[EXERCISE] Which lines of the data contain the string "Require"? Copy every one of them.

[EXCERPTED RECORDS]

(* ===== verification/MailboxSteps.v ===== *)
(** Theorems on the synthetic mailbox commands: effect of each command,
    preservation of [mbox_inv], atomicity of failures, UID stability over
    arbitrary command sequences. *)

From S2P Require Import Prelude GoStrings Pebble Proto Mailbox MailboxInv MailboxLemmas.
From Stdlib Require Import Ascii.

(** Walk through a failing run: every read leaves the state alone. *)
Ltac gerr :=
  repeat match goal with
  | H : gbind _ _ _ = (_, Err _) |- _ => apply gbind_Err in H as [H|(?&?&?&H)]
  | H : (let (_, _) := ?p in _) _ = _ |- _ => destruct p
  | H : (if ?b then _ else _) _ = _ |- _ => destruct b eqn:?
  | _ => progress ginv
  end.

(** The same for a successful run. *)
Ltac gok :=
  repeat match goal with
  | H : (let (_, _) := ?p in _) _ = _ |- _ => destruct p
  | H : (if ?b then _ else _) _ = (_, Ok _) |- _ => destruct b eqn:?
  | H : (if ?b then _ else _) = Ok _ |- _ => destruct b eqn:?
  | _ => progress ginv
  end.

Section Effects.
Context {DB : Type} `{PebbleLaws DB} `{MailCodecLaws} `{GoUnicode}.
Implicit Types (c : gmap string string) (s : DB).

(** The metadata after one allocation. *)
Definition bump (meta : MailboxMeta) : MailboxMeta :=
  mkMailboxMeta (mb_Name meta) (mb_UidValidity meta) (u32 (mb_UidNext meta + 1)) (mb_Unsubscribed meta).

(** [c'] is [c] with [msg] allocated as the next message of [u]/[m], where
    [meta] is the metadata the allocation started from. *)
Definition allocates c c' u m meta msg : Prop :=
  exists vm v,
    unmarshal vm = Ok (bump meta) /\ unmarshal v = Ok msg /\ msg_Uid msg = mb_UidNext meta /\
    c' = <[mailboxMsgKey u m (mb_UidNext meta) := v]> (<[mailboxMetaKey u m := vm]> c).

Lemma scoped_key_Ok key prefix u m :
  parseMailboxScopedKey key prefix = Ok (u, m) -> safe u /\ u <> "" /\ m <> "".
Proof.
  unfold parseMailboxScopedKey. intros Hp.
  destruct (SplitN (TrimPrefix key prefix) "/" 2) as [|a [|b [|]]] eqn:E; try done.
  destruct (String.eqb_spec a ""), (String.eqb_spec b ""); simplify_eq/=.
  eauto using SplitN2_safe.
Qed.

(** The scoped keys the store builds parse back. *)
Lemma parse_scoped prefix u m :
  safe u -> u <> "" -> m <> "" ->
  parseMailboxScopedKey (prefix +:+ u +:+ "/" +:+ m) prefix = Ok (u, m).
Proof.
  intros Hu Hu' Hm. unfold parseMailboxScopedKey. rewrite TrimPrefix_app.
  rewrite SplitN_2_char by done.
  by destruct (String.eqb_spec u ""), (String.eqb_spec m "").
Qed.

Lemma transfer_Ok key value prefix u p :
  parseMailboxTransferCommand key value prefix = Ok (u, p) ->
  u = TrimPrefix key prefix /\ unmarshal value = Ok p /\ tp_SrcUID p <> 0.
Proof.
  unfold parseMailboxTransferCommand. intros. gok.
  split_and!; [done..|]. intros Hz. rewrite Hz in *. by rewrite orb_true_r in *.
Qed.

Lemma append_effect cmd s s' r :
  applyMailboxAppend cmd s = (s', Ok r) ->
  exists u m meta msg, safe u /\ meta_at (contents s) u m = Some meta /\
    allocates (contents s) (contents s') u m meta msg /\
    r = Some (mkCmdResult (Some (mkNewMail u m (mb_UidNext meta) (msg_MailGuid msg) None)) [] []).
Proof.
  unfold applyMailboxAppend. intros.
  destruct (SplitN _ "/" 2) as [|a [|b [|]]] eqn:Hsp; gok; try done.
  match goal with Hr : readMailboxMeta _ _ _ = Ok _ |- _ => apply readMailboxMeta_Ok in Hr end.
  match goal with Hb : commitSyncBatch _ _ = _ |- _ =>
    apply commitSyncBatch_Ok in Hb as (?&(vm&v&->&?&?)%alloc_batch_Ok&Hc) end.
  eexists _, _, _, _. split; [exact (SplitN2_safe (TrimPrefix (cmd_Key cmd) mailboxAppendPrefix) _ _ Hsp)|].
  split; [eassumption|].
  split; [exists vm, v; split_and!; [eassumption|eassumption|done|by rewrite Hc]|done].
Qed.

Lemma delivery_effect cmd s s' r :
  applyMailboxDelivery cmd s = (s', Ok r) ->
  exists u m p mail meta msg, safe u /\
    parseMailboxScopedKey (cmd_Key cmd) mailboxDeliverPrefix = Ok (u, m) /\
    unmarshal (cmd_Value cmd) = Ok p /\ unmarshal (dp_Meta p) = Ok mail /\ mm_Guid mail <> "" /\
    readOrInitMailboxMeta s u m = Ok meta /\
    msg = mkMailboxMessage (mb_UidNext meta) (mm_Guid mail) (dp_Flags p) (mm_ReceivedAt mail) (mm_Tags mail) /\
    allocates (<[mailMetaKey u (mm_Guid mail) := dp_Meta p]> (contents s)) (contents s') u m meta msg /\
    r = Some (mkCmdResult (Some (mkNewMail u m (mb_UidNext meta) (mm_Guid mail) (Some mail))) [] []).
Proof.
  unfold applyMailboxDelivery. intros. gok.
  match goal with Hb : commitSyncBatch _ _ = _ |- _ =>
    apply commitSyncBatch_Ok in Hb as (?&HB&Hc) end.
  apply stage2_Ok in HB as (?&?&[= <-]&(vm&v&->&?&?)%alloc_batch_Ok&->).
  do 6 eexists. split_and!; try done; [by eapply scoped_key_Ok|by apply String.eqb_neq|].
  exists vm, v. by rewrite Hc.
Qed.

[SOLUTION]
From S2P Require Import Prelude GoStrings Pebble Proto Mailbox MailboxInv MailboxLemmas.
From Stdlib Require Import Ascii.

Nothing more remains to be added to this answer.